Provided data:
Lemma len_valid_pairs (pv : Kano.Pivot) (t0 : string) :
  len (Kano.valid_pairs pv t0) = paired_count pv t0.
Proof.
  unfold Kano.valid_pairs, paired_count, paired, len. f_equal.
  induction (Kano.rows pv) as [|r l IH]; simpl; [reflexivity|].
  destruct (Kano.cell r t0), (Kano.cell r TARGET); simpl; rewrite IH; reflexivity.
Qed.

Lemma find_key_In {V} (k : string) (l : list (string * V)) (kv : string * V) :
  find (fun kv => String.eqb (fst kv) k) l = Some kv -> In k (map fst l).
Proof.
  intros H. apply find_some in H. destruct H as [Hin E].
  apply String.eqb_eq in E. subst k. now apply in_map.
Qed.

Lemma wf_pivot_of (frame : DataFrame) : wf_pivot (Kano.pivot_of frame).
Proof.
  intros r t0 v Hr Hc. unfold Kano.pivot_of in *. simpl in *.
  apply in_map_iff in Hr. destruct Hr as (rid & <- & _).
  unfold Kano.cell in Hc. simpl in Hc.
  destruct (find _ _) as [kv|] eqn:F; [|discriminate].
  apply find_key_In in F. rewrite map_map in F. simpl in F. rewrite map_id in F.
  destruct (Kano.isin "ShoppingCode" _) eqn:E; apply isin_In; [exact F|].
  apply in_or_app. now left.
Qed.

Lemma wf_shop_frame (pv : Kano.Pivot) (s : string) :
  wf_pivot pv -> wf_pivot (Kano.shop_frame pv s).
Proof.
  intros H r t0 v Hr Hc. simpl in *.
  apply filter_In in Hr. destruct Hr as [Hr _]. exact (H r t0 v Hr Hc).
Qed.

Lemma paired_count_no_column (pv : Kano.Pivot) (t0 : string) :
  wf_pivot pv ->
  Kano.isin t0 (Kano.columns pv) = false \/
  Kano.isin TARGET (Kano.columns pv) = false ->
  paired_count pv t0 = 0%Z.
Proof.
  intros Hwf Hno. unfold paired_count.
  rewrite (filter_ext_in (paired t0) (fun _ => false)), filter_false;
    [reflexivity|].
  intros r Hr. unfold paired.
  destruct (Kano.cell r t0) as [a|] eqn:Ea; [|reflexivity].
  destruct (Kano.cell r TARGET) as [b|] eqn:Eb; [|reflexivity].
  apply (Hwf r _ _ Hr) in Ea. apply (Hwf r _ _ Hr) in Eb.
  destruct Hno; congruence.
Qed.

Required action:
Find every line in the records that has the word "Lemma". Copy those lines.

Result below:
Lemma len_valid_pairs (pv : Kano.Pivot) (t0 : string) :
Lemma find_key_In {V} (k : string) (l : list (string * V)) (kv : string * V) :
Lemma wf_pivot_of (frame : DataFrame) : wf_pivot (Kano.pivot_of frame).
Lemma wf_shop_frame (pv : Kano.Pivot) (s : string) :
Lemma paired_count_no_column (pv : Kano.Pivot) (t0 : string) :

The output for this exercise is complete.